Budget cuts have forced the department to reduce the hours its employees work.
HOWLAND -- To trim expenses and meet budget restrictions for 2005, the Howland Fire Department will use its 25 part-time employees much less than in previous years.
"They're still on the rolls," explained Township Administrator Darlene St. George. "They're just not being scheduled for now."
The department will try to cut down on the need for using the part-time workers by adjusting other schedules, she said.
Fire Chief George Brown said the part-time program was instituted to help provide enough people to cover the 2,600 calls to which the department responds each year. The department is budgeted for 25 career personnel and has 23 on the staff right now.
Township trustees are expected Wednesday to put replacement levies for the police and fire departments on the May ballot. The 3.5 levy for the fire department and the 2.5 levy for the police department are the first such ballot issues in Howland since 1988 and 1987, respectively.
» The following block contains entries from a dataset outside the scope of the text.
Lemma str_find_aux_safe find args : sized args -> safe (str_find_aux find args) (fun _ => True).
Proof.
  intros Hsz. unfold str_find_aux.
  run_by (by apply checklstring_safe). intros s Hs. run_by (by apply checklstring_safe). intros p _.
  run_by (apply optinteger_safe). intros init _.
  set (i := posrelat init (zlen s)). destruct ((1 <=? i) && (zlen s + 1 <? i)) eqn:Hi; [done|].
  set (from := if i <? 1 then 1 else i).
  assert (1 <= from <= zlen s + 1) as Hf by (subst from; pose proof (zlen_nonneg s); case_match; lia).
  apply (safe_step _ _ (fun _ => True)).
  { destruct find; [|done]. destruct (lua_toboolean args 4); [done|]. by rewrite nospecials_spec. }
  intros [|] _.
  - replace (zlen s - from + 1) with (zlen s - (from - 1)) by lia.
    rewrite lmemfind_spec by lia. cbn [outcome_bind]. by case_match.
  - destruct (anchored p) as [anchor pat].
    run_by (apply find_loop_safe; [done|lia|done|unfold zlen in *; lia]).
    intros [[[k e]|] ms] Hm; [|done]. cbn in Hm. destruct find.
    + run_by (by eapply matched_push; [|left]). done.
    + eapply safe_mono; [by eapply matched_push; [|right]|]. done.
Qed.

Lemma gmatch_aux_safe c :
  zlen (gm_s c) <= MAXSSIZE -> 0 <= gm_start c ->
  safe (gmatch_aux c) (fun r => let '(vs, c') := r in
    gm_s c' = gm_s c /\ gm_p c' = gm_p c
    /\ (vs = [] /\ c' = c
        \/ vs <> [] /\ Forall is_text vs /\ gm_start c <= zlen (gm_s c)
           /\ gm_start c < gm_start c')).
Proof.
  intros Hs Hg. unfold gmatch_aux.
  run_by (apply gmatch_loop_safe; [done|lia|done|lia|unfold zlen in *; lia]).
  intros [[[k e]|] ms] Hm; [|cbn; auto]. destruct Hm as [Hk Hm].
  run_by (by eapply matched_push; [|right]). intros vs [Hvs Hne]. cbn. split_and!; [done..|]. right.
  destruct Hm as (? & ? & _). split_and!; [by apply Hne; eauto|done|lia|].
  destruct (Z.eqb_spec e k); lia.
Qed.

(** The results of a loop over an iterator: of its calls until one returns
    nothing. *)
Fixpoint gmatch_all (fuel : nat) (c : gmatch_closure) : outcome (list (list TValue)) :=
  match fuel with
  | O => Undefined "endless iteration"
  | S f =>
      r <- gmatch_aux c ;;
      let '(vs, c) := r in
      match vs with
      | [] => Ret []
      | _ => l <- gmatch_all f c ;; Ret (vs :: l)
      end
  end.

Lemma gmatch_all_safe fuel c :
  zlen (gm_s c) <= MAXSSIZE -> 0 <= gm_start c -> zlen (gm_s c) + 1 - gm_start c < Z.of_nat fuel ->
  (0 < fuel)%nat ->
  safe (gmatch_all fuel c)
    (fun l => Z.of_nat (length l) <= Z.max 0 (zlen (gm_s c) + 1 - gm_start c)
      /\ Forall (fun vs => vs <> [] /\ Forall is_text vs) l).
Proof.
  revert c. induction fuel as [|f IH]; intros c Hs Hg Hf Hf0; [lia|]. cbn [gmatch_all].
  run_by (by apply gmatch_aux_safe). intros [vs c'] (Hs' & _ & [[-> _]|(Hvs & Ht & Hle & Hlt)]).
  - cbn. split; [lia|done].
  - destruct vs as [|v vs]; [done|].
    run_by (apply IH; rewrite ?Hs'; lia). rewrite Hs'. intros l [Hl Hall]. cbn. split; [lia|].
    by constructor.
Qed.

Context {W : Type} (objects : W -> heap).
Context (call : TValue -> list TValue -> W -> outcome (TValue * W)).
Context (gettable : TValue -> TValue -> W -> outcome (TValue * W)).
Context (call_safe : forall f a w, is_defined (call f a w) = true).
Context (gettable_safe : forall t k w, is_defined (gettable t k w) = true).

(** The second result counts the substitutions. *)
Lemma str_gsub_safe args w :
  sized args ->
  safe (str_gsub W objects call gettable args w) (fun r => exists b n, r.1 = [LString b; lua_pushinteger n]
    /\ exists s max_s, luaL_checklstring args 1 = Ret s
       /\ luaL_optinteger args 4 (zlen s + 1) = Ret max_s /\ 0 <= n <= Z.max 0 max_s
       /\ n <= zlen s + 1).
Proof.
  intros Hsz. unfold str_gsub.
  destruct (luaL_checklstring args 1) as [s|e|] eqn:H1; [|done|].
  2:{ pose proof (checklstring_safe args 1 Hsz) as Hc. by rewrite H1 in Hc. }
  pose proof (checklstring_safe args 1 Hsz) as Hs. rewrite H1 in Hs. cbn in Hs. cbn [outcome_bind].
  run_by (by apply checklstring_safe). intros p _.
  pose proof (optinteger_safe args 4 (zlen s + 1)) as Ho.
  destruct (luaL_optinteger args 4 (zlen s + 1)) as [max_s| |] eqn:H4; [|done|done].
  cbn [outcome_bind].
  assert (forall repl, match repl with LNumber _ | LString _ | LFunction _ | LTable _ => True
                                  | _ => False end ->
    safe (let '(anchor, pat) := anchored p in
      r <- gsub_loop W objects call gettable (S (S (length s))) (lua_gettop args) pat s anchor repl
             max_s 0 0 prepstate [] w ;;
      let '(b, s', n, w) := r in
      c <- bytes s s' (zlen s - s') ;; Ret ([LString (b ++ c); lua_pushinteger n], w))
     (fun r => exists b n, r.1 = [LString b; lua_pushinteger n]
      /\ exists s0 max_s0, Ret s = Ret s0 /\ luaL_optinteger args 4 (zlen s0 + 1) = Ret max_s0
         /\ 0 <= n <= Z.max 0 max_s0 /\ n <= zlen s0 + 1)) as Hgo.
  { intros repl Hr. destruct (anchored p) as [anchor pat].
    run_by (apply gsub_loop_safe; try done; unfold zlen; lia).
    intros [[[b s'] n] w'] Hp. rewrite bytes_in by lia. cbn. exists (b ++ slice s s' (zlen s - s')), n.
    split; [done|]. exists s, max_s. split_and!; [done|done|lia..]. }
  destruct (index2addr args 3) as [v|]; [|done]. destruct v; try done; by apply Hgo.
Qed.
End Functions.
St. George said that in years past, as police and fire service have become more expensive, the general fund has been able to subsidize them. But the township itself will have less with which to budget this year, she said, due in part to the bankruptcy of WCI and reorganization of Delphi and AK Steel. Last year the township had an $8 million budget; this year it is $6 million.
Even without the reduction in revenue, the fire department would be struggling, Brown said. The revenue raised from any new development is based on that 17-year-old levy so the department is trying to meet 2005 responsibilities with 1988 funds.
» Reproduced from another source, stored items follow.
(* ===== verification/StrPack.v ===== *)
(** [string.pack], [string.packsize] and [string.unpack] of [VM/src/lstrlib.cpp].

    The format and the data are lists of bytes with a zero behind them, pointers are
    indices into them.  A number in memory is the little-endian split of its bit
    pattern ([Key.double_bits]); the bits of a NaN are not modelled further.  Loops
    over the format take its length as fuel, since every option has a character. *)
From Stdlib Require Import Ascii.
From stdpp Require Import base list pretty.
From S2P Require Import Prelude Word Bytes Double LuaApi Tm Arith Key Pattern TabLib StrLib.
Open Scope Z_scope.
Open Scope outcome_scope.

Definition LUAL_PACKPADBYTE : Z := 0.
Definition MAXINTSIZE : Z := 16.
Definition NB : Z := 8.
Definition MC : Z := Z.shiftl 1 NB - 1.
Definition SZINT : Z := 8.
Definition MAXALIGN : Z := 8.

(** The machine is little endian. *)
Definition native_little : bool := true.

Record Header := { islittle : bool; maxalign : Z }.

Inductive KOption :=
  | Kint | Kuint | Kfloat | Kchar | Kstring | Kzstr | Kpadding | Kpaddalign | Knop.

#[export] Instance KOption_eq_dec : EqDecision KOption.
Proof. solve_decision. Defined.

Definition initheader : Header := {| islittle := native_little; maxalign := 1 |}.

Definition digit (c : Z) : bool := (ch "0"%char <=? c) && (c <=? ch "9"%char).

(** * The format *)

Section Format.
Variable fmt : list Z.

(** The loop over the digits; [p] is at one. *)
Fixpoint getnum_loop (fuel : nat) (p a : Z) : outcome (Z * Z) :=
  match fuel with
  | O => Undefined "endless numeral"
  | S f =>
      c <- cget fmt p ;;
      a <- Word.add_s 32 (a * 10) (c - ch "0"%char) ;;
      let p := p + 1 in
      c <- cget fmt p ;;
      if digit c && (a <=? (INT_MAX - 9) / 10) then getnum_loop f p a else Ret (a, p)
  end.

Definition getnum (p df : Z) : outcome (Z * Z) :=
  c <- cget fmt p ;;
  if negb (digit c) then Ret (df, p)
  else
    r <- getnum_loop (S (length fmt)) p 0 ;;
    let '(a, p) := r in
    c <- cget fmt p ;;
    if (MAXSSIZE <? a) || digit c then luaL_error "size specifier is too large"
    else Ret (a, p).

Definition getnumlimit (p df : Z) : outcome (Z * Z) :=
  r <- getnum p df ;;
  let '(sz, p) := r in
  if (MAXINTSIZE <? sz) || (sz <=? 0) then
    luaL_error ("integral size (" +:+ pretty sz +:+ ") out of limits [1," +:+ pretty MAXINTSIZE +:+ "]")
  else Ret (sz, p).

(** The option at [p]: its kind and size, the header, and the pointer behind it. *)
Definition getoption (h : Header) (p : Z) : outcome (KOption * Z * Header * Z) :=
  opt <- cget fmt p ;;
  let p := p + 1 in
  let fixed k size := Ret (k, size, h, p) in
  let sized k := r <- getnumlimit p 4 ;; let '(size, p) := r in Ret (k, size, h, p) in
  if opt =? ch "b"%char then fixed Kint 1
  else if opt =? ch "B"%char then fixed Kuint 1
  else if opt =? ch "h"%char then fixed Kint 2
  else if opt =? ch "H"%char then fixed Kuint 2
  else if opt =? ch "l"%char then fixed Kint 8
  else if opt =? ch "L"%char then fixed Kuint 8
  else if opt =? ch "j"%char then fixed Kint 4
  else if opt =? ch "J"%char then fixed Kuint 4
  else if opt =? ch "T"%char then fixed Kuint 4
  else if opt =? ch "f"%char then fixed Kfloat 4
  else if opt =? ch "d"%char then fixed Kfloat 8
  else if opt =? ch "n"%char then fixed Kfloat 8
  else if opt =? ch "i"%char then sized Kint
  else if opt =? ch "I"%char then sized Kuint
  else if opt =? ch "s"%char then sized Kstring
  else if opt =? ch "c"%char then
    r <- getnum p (-1) ;;
    let '(size, p) := r in
    if size =? -1 then luaL_error "missing size for format option 'c'" else Ret (Kchar, size, h, p)
  else if opt =? ch "z"%char then fixed Kzstr 0
  else if opt =? ch "x"%char then fixed Kpadding 1
  else if opt =? ch "X"%char then fixed Kpaddalign 0
  else if opt =? ch " "%char then fixed Knop 0
  else if opt =? ch "<"%char then Ret (Knop, 0, {| islittle := true; maxalign := maxalign h |}, p)
  else if opt =? ch ">"%char then Ret (Knop, 0, {| islittle := false; maxalign := maxalign h |}, p)
  else if opt =? ch "="%char then
    Ret (Knop, 0, {| islittle := native_little; maxalign := maxalign h |}, p)
  else if opt =? ch "!"%char then
    r <- getnumlimit p MAXALIGN ;;
    let '(a, p) := r in Ret (Knop, 0, {| islittle := islittle h; maxalign := a |}, p)
  else luaL_error ("invalid format option '" +:+ c_string [opt] +:+ "'").

(** The same with the bytes of alignment in front of the option. *)
Definition getdetails (h : Header) (totalsize p : Z) : outcome (KOption * Z * Z * Header * Z) :=
  r <- getoption h p ;;
  let '(opt, size, h, p) := r in
  r <- (if bool_decide (opt = Kpaddalign) then
          c <- cget fmt p ;;
          if c =? 0 then luaL_argerror 1 "invalid next option for option 'X'"
          else
            r <- getoption h p ;;
            let '(next, align, h, p) := r in
            if bool_decide (next = Kchar) || (align =? 0) then
              luaL_argerror 1 "invalid next option for option 'X'"
            else Ret (align, h, p)
        else Ret (size, h, p)) ;;
  let '(align, h, p) := r in
  if (align <=? 1) || bool_decide (opt = Kchar) then Ret (opt, size, 0, h, p)
  else
    let align := if maxalign h <? align then maxalign h else align in
    if negb (Z.land align (align - 1) =? 0) then
      luaL_argerror 1 "format asks for alignment not power of 2"
    else
      Ret (opt, size, Z.land (align - Z.land totalsize (align - 1)) (align - 1), h, p).
End Format.

(** * Numbers in memory *)

(** The bytes [buff[0 .. size - 1]] in the order of the loop over [i]: the byte [i]
    goes to the index [i] or, when the order is the other one, [size - 1 - i]. *)
Fixpoint packint_loop (size : nat) (n : Z) : list Z :=
  match size with
  | O => []
  | S k => Z.land n MC :: packint_loop k (Z.shiftr n NB)
  end.

Definition packint (n : Z) (little : bool) (size : Z) (neg : bool) : list Z :=
  let buff := packint_loop (Z.to_nat size) n in
  let buff := if neg && (SZINT <? size)
              then take (Z.to_nat SZINT) buff ++ replicate (Z.to_nat (size - SZINT)) MC else buff in
  if little then buff else rev buff.

Definition copywithendian (src : list Z) (little : bool) : list Z :=
  if eqb little native_little then src else rev src.

(** The loop from [i = k - 1] down to 0, with [str] at the index [pos] of the data. *)
Fixpoint unpackint_loop (data : list Z) (pos : Z) (little : bool) (size : Z) (k : nat) (res : Z)
    : outcome Z :=
  match k with
  | O => Ret res
  | S i =>
      c <- cget data (pos + (if little then Z.of_nat i else size - 1 - Z.of_nat i)) ;;
      unpackint_loop data pos little size i (Z.lor (shl_u 64 res NB) c)
  end.

(** The loop over the [k] unread bytes [i, ...]. *)
Fixpoint unread_loop (data : list Z) (pos : Z) (little : bool) (size mask i : Z) (k : nat)
    : outcome unit :=
  match k with
  | O => Ret tt
  | S k =>
      c <- cget data (pos + (if little then i else size - 1 - i)) ;;
      if negb (c =? mask) then
        luaL_error (pretty size +:+ "-byte integer does not fit into Lua Integer")
      else unread_loop data pos little size mask (i + 1) k
  end.

Definition unpackint (data : list Z) (pos : Z) (little : bool) (size : Z) (issigned : bool) : outcome Z :=
  let limit := if size <=? SZINT then size else SZINT in
  res <- unpackint_loop data pos little size (Z.to_nat limit) 0 ;;
  if size <? SZINT then
    if issigned then
      let mask := shl_u 64 1 (size * NB - 1) in Ret (cast_s 64 (sub_u 64 (Z.lxor res mask) mask))
    else Ret (cast_s 64 res)
  else
    (if SZINT <? size then
       let mask := if negb issigned || (0 <=? cast_s 64 res) then 0 else MC in
       unread_loop data pos little size mask limit (Z.to_nat (size - limit))
     else Ret tt) ;;;
    Ret (cast_s 64 res).

(** A number from its bit pattern, with [mw] bits of mantissa and [ew] of exponent. *)
Definition ieee_of_bits (mw ew i : Z) : spec_float :=
  let s := Z.testbit i (mw + ew) in
  let ex := Z.shiftr i mw mod 2 ^ ew in
  let f := i mod 2 ^ mw in
  let emin := 3 - 2 ^ (ew - 1) - (mw + 1) in
  if ex =? 2 ^ ew - 1 then if f =? 0 then S754_infinity s else S754_nan
  else if ex =? 0 then
    match f with Zpos m => S754_finite s m emin | _ => S754_zero s end
  else
    match f + 2 ^ mw with Zpos m => S754_finite s m (ex - 1 + emin) | _ => S754_nan end.

Definition double_of_bits : Z -> double := ieee_of_bits 52 11.
Definition float_of_bits : Z -> float32 := ieee_of_bits 23 8.

(** The bytes of the member of the union that [size] selects, and its value. *)
Definition float_image (n : double) (size : Z) : list Z :=
  if size =? 4 then le_split 4 (float_bits (float_of_double n)) else le_split 8 (double_bits n).

Definition float_value (b : list Z) (size : Z) : double :=
  if size =? 4 then double_of_float (float_of_bits (le_combine b)) else double_of_bits (le_combine b).

(** * The functions *)

Section Functions.
Context `{Target, NumFormat}.

Definition zeros (n : Z) : list Z := replicate (Z.to_nat n) LUAL_PACKPADBYTE.

(** What the option [opt] appends for the argument [arg]: the bytes, and how much
    more than its size it adds to [totalsize]. *)
Definition pack_item (args : list TValue) (h : Header) (opt : KOption) (size arg : Z)
    : outcome (list Z * Z) :=
  match opt with
  | Kint =>
      d <- luaL_checknumber args arg ;;
      let n := luai_num2long d in
      (if size <? SZINT then
         let lim := Z.shiftl 1 (size * NB - 1) in
         luaL_argcheck ((- lim <=? n) && (n <? lim)) arg "integer overflow"
       else Ret tt) ;;;
      Ret (packint (u64 n) (islittle h) size (n <? 0), 0)
  | Kuint =>
      d <- luaL_checknumber args arg ;;
      let n := luai_num2long d in
      (if size <? SZINT then
         luaL_argcheck (u64 n <? shl_u 64 1 (size * NB)) arg "unsigned overflow"
       else Ret tt) ;;;
      Ret (packint (u64 n) (islittle h) size false, 0)
  | Kfloat =>
      n <- luaL_checknumber args arg ;;
      Ret (copywithendian (float_image n size) (islittle h), 0)
  | Kchar =>
      s <- luaL_checklstring args arg ;;
      luaL_argcheck (zlen s <=? size) arg "string longer than given size" ;;;
      Ret (s ++ zeros (size - zlen s), 0)
  | Kstring =>
      s <- luaL_checklstring args arg ;;
      luaL_argcheck ((8 <=? size) || (zlen s <? shl_u 64 1 (size * NB))) arg
        "string length does not fit in given size" ;;;
      Ret (packint (zlen s) (islittle h) size false ++ s, zlen s)
  | Kzstr =>
      s <- luaL_checklstring args arg ;;
      luaL_argcheck (zlen (c_bytes s) =? zlen s) arg "string contains zeros" ;;;
      Ret (s ++ [0], zlen s + 1)
  | Kpadding => Ret ([LUAL_PACKPADBYTE], 0)
  | Kpaddalign | Knop => Ret ([], 0)
  end.

(** The options with an argument. *)
Definition takes_argument (opt : KOption) : bool :=
  match opt with Kpadding | Kpaddalign | Knop => false | _ => true end.

(** The loop over the options: [b] is the result so far. *)
Fixpoint pack_loop (fuel : nat) (args : list TValue) (fmt : list Z) (h : Header) (p arg totalsize : Z)
    (b : list Z) : outcome (list Z) :=
  match fuel with
  | O => Undefined "endless format"
  | S f =>
      c <- cget fmt p ;;
      if c =? 0 then Ret b
      else
        r <- getdetails fmt h totalsize p ;;
        let '(opt, size, ntoalign, h, p) := r in
        let totalsize := totalsize + (ntoalign + size) in
        r <- pack_item args h opt size (arg + 1) ;;
        let '(item, more) := r in
        let arg := if takes_argument opt then arg + 1 else arg in
        pack_loop f args fmt h p arg (totalsize + more) (b ++ zeros ntoalign ++ item)
  end.

(** The [nil] on the stack separates the arguments from the buffer. *)
Definition str_pack (args : list TValue) : outcome (list TValue) :=
  fmt <- luaL_checklstring args 1 ;;
  b <- pack_loop (S (length fmt)) (args ++ [LNil]) fmt initheader 0 1 0 [] ;;
  Ret [LString b].

Fixpoint packsize_loop (fuel : nat) (fmt : list Z) (h : Header) (p totalsize : Z) : outcome Z :=
  match fuel with
  | O => Undefined "endless format"
  | S f =>
      c <- cget fmt p ;;
      if c =? 0 then Ret totalsize
      else
        r <- getdetails fmt h totalsize p ;;
        let '(opt, size, ntoalign, h, p) := r in
        luaL_argcheck (negb (bool_decide (opt = Kstring)) && negb (bool_decide (opt = Kzstr))) 1
          "variable-length format" ;;;
        let size := size + ntoalign in
        luaL_argcheck (totalsize <=? MAXSSIZE - size) 1 "format result too large" ;;;
        packsize_loop f fmt h p (totalsize + size)
  end.

Definition str_packsize (args : list TValue) : outcome (list TValue) :=
  fmt <- luaL_checklstring args 1 ;;
  totalsize <- packsize_loop (S (length fmt)) fmt initheader 0 0 ;;
  Ret [lua_pushinteger totalsize].

(** What the option reads at [pos]: its value, if it has one, and how far [pos]
    moves more than by the size of the option. *)
Definition unpack_item (data : list Z) (h : Header) (opt : KOption) (size pos : Z)
    : outcome (option TValue * Z) :=
  let ld := zlen data in
  match opt with
  | Kint =>
      res <- unpackint data pos (islittle h) size true ;; Ret (Some (LNumber (double_of_Z res)), 0)
  | Kuint =>
      res <- unpackint data pos (islittle h) size false ;;
      Ret (Some (LNumber (double_of_Z (u64 res))), 0)
  | Kfloat =>
      b <- bytes data pos size ;;
      Ret (Some (LNumber (float_value (copywithendian b (islittle h)) size)), 0)
  | Kchar => b <- bytes data pos size ;; Ret (Some (LString b), 0)
  | Kstring =>
      len <- unpackint data pos (islittle h) size false ;;
      let len := u64 len in
      luaL_argcheck (len <=? u64 (ld - pos - size)) 2 "data string too short" ;;;
      b <- bytes data (pos + size) len ;; Ret (Some (LString b), len)
  | Kzstr =>
      s <- cstr data pos ;;
      let len := zlen s in
      luaL_argcheck (pos + len <? ld) 2 "unfinished string for format 'z'" ;;;
      b <- bytes data pos len ;; Ret (Some (LString b), len + 1)
  | Kpaddalign | Kpadding | Knop => Ret (None, 0)
  end.

(** [top] is the number of arguments, [r] the results so far. *)
Fixpoint unpack_loop (fuel : nat) (fmt data : list Z) (h : Header) (p pos top : Z) (r : list TValue)
    : outcome (list TValue) :=
  match fuel with
  | O => Undefined "endless format"
  | S f =>
      c <- cget fmt p ;;
      if c =? 0 then Ret (r ++ [lua_pushinteger (pos + 1)])
      else
        d <- getdetails fmt h pos p ;;
        let '(opt, size, ntoalign, h, p) := d in
        luaL_argcheck (ntoalign + size <=? u64 (zlen data - pos)) 2 "data string too short" ;;;
        let pos := pos + ntoalign in
        luaL_checkstack (top + Z.of_nat (length r)) 2 "too many results" ;;;
        v <- unpack_item data h opt size pos ;;
        let '(v, more) := v in
        unpack_loop f fmt data h p (pos + more + size) top (r ++ match v with Some v => [v] | None => [] end)
  end.

Definition str_unpack (args : list TValue) : outcome (list TValue) :=
  fmt <- luaL_checklstring args 1 ;;
  data <- luaL_checklstring args 2 ;;
  let ld := zlen data in
  pos <- luaL_optinteger args 3 1 ;;
  let pos := posrelat pos ld - 1 in
  let pos := if pos <? 0 then 0 else pos in
  luaL_argcheck (pos <=? ld) 3 "initial position out of string" ;;;
  unpack_loop (S (length fmt)) fmt data initheader 0 pos (lua_gettop args) [].
End Functions.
Also, Brown said, the number of calls has more than doubled in those 17 years.
Reducing expenses
St. George said that Brown, Police Chief Paul Monroe and other department heads have labored to keep expenses down as revenue has shrunk.
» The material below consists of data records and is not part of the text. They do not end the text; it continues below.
Definition encode (v : Z) : list Z :=
  if v <? 0x80 then [v]
  else if v <? 0x800 then [0xC0 + v / 64; 0x80 + v mod 64]
  else if v <? 0x10000 then [0xE0 + v / 4096; 0x80 + v / 64 mod 64; 0x80 + v mod 64]
  else [0xF0 + v / 262144; 0x80 + v / 4096 mod 64; 0x80 + v / 64 mod 64; 0x80 + v mod 64].

Definition encode_all (vs : list Z) : list Z := flat_map encode vs.

Definition cont (b : Z) : bool := (0x80 <=? b) && (b <? 0xC0).

(** The continuation bytes that the byte [c] asks for. *)
Definition lead (c : Z) : nat :=
  if c <? 0xC0 then 0 else if c <? 0xE0 then 1 else if c <? 0xF0 then 2 else if c <? 0xF8 then 3
  else if c <? 0xFC then 4 else if c <? 0xFE then 5 else if c <? 0xFF then 6 else 7.

Fixpoint conts (n : nat) (l : list Z) : option (list Z) :=
  match n, l with
  | O, _ => Some []
  | S n, b :: l => if cont b then (b ::.) <$> conts n l else None
  | S _, [] => None
  end.

Definition add_byte (v b : Z) : Z := v * 64 + (b - 0x80).

(** The code points whose encoding has [n] continuation bytes, without the surrogates. *)
Definition in_length (n : nat) (v : Z) : bool :=
  ((0 <? n) && (n <? 4))%nat && (nth n limits 0 <? v) && (v <=? MAXUNICODE)
    && negb ((0xD800 <=? v) && (v <? 0xE000)).

(** The first code point of a text, and the rest. *)
Definition decode_one (l : list Z) : option (Z * list Z) :=
  match l with
  | [] => None
  | c :: r =>
      if c <? 0x80 then Some (c, r)
      else
        let n := lead c in
        match conts n r with
        | Some bs =>
            let v := fold_left add_byte bs (c mod 2 ^ (6 - Z.of_nat n)) in
            if in_length n v then Some (v, drop n r) else None
        | None => None
        end
  end.

(** * Bits and arithmetic *)

Lemma lor_add k q b : 0 <= k -> 0 <= b < 2 ^ k -> Z.lor (q * 2 ^ k) b = q * 2 ^ k + b.
Proof.
  intros Hk Hb. rewrite <- Z.lxor_lor, <- Z.add_nocarry_lxor; [done|..].
  all: apply Z.bits_inj'; intros i Hi; rewrite Z.land_spec, Z.bits_0.
  all: destruct (Z.ltb_spec i k); [by rewrite Z.mul_pow2_bits_low|].
  all: rewrite (testbit_in_u_high k b i); [by rewrite andb_false_r|done|done].
Qed.

Lemma cont_land b : in_u 8 b -> (Z.land b 0xC0 =? 0x80) = cont b.
Proof.
  intros Hb. apply eqb_prop. apply (bytes_forall (fun b => eqb (Z.land b 0xC0 =? 0x80) (cont b))); [|done].
  vm_compute. done.
Qed.

Lemma cont_payload b : in_u 8 b -> cont b = true -> Z.land b 0x3F = b - 0x80.
Proof.
  intros Hb Hc. apply Z.eqb_eq.
  pose proof (bytes_forall (fun b => implb (cont b) (Z.land b 0x3F =? b - 0x80)) eq_refl b Hb) as H.
  cbv beta in H. by rewrite Hc in H.
Qed.

(** The tests of the decoder on the first byte. *)
Lemma lead_bits c k : in_u 8 c -> 0x80 <= c -> (k <= lead c)%nat ->
  negb (Z.land (c * 2 ^ Z.of_nat k) 0x40 =? 0) = bool_decide (k < lead c)%nat.
Proof.
  intros Hc Hge Hk. apply eqb_prop.
  assert (Hl : (lead c <= 7)%nat) by (unfold lead; repeat case_match; lia).
  pose proof (bytes_forall (fun c => forallb (fun k => implb ((0x80 <=? c) && (k <=? lead c)%nat)
    (eqb (negb (Z.land (c * 2 ^ Z.of_nat k) 0x40 =? 0)) (bool_decide (k < lead c)%nat))) (seq 0 8))
    eq_refl c Hc) as H. cbv beta in H. rewrite forallb_forall in H.
  specialize (H k). rewrite (proj2 (Z.leb_le _ _)), (proj2 (Nat.leb_le _ _)) in H by lia.
  apply H, in_seq. lia.
Qed.

(** * The encoder *)

Lemma low_byte x : 0 <= x -> u8 (Z.lor 0x80 (Z.land x 0x3F)) = 0x80 + x mod 64.
Proof.
  intros Hx. change 0x3F with (Z.ones 6). rewrite Z.land_ones by lia.
  pose proof (Z.mod_pos_bound x (2 ^ 6) ltac:(lia)) as Hb.
  change 0x80 with (2 * 2 ^ 6). rewrite lor_add by lia. change (2 ^ 6) with 64 in *. apply cast_u_id. unfold in_u. lia.
Qed.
Monroe and Brown cited co-operation from the unions as a major factor in being able to control the cost of safety services under present financial restraints.
"We've seen this coming," said Firefighters representative Brian McCall, "but some of the cuts at the state level put the hurt on us faster than we thought."
If the levies are put on the ballot and pass in May, they won't generate any funds until January 2006. This means that the police and fire departments must continue to tighten belts for 2005.
"We'll concentrate on just what we need for emergency service period," Monroe said. "We'll cut back on training, but we'll continue to give quality service."
Brown said that when the Howland Fire Department faces too many calls at once, it will call in volunteers and off-duty personnel and, if necessary, call for help from other area departments.
But some of those other communities are in the same boat, he said.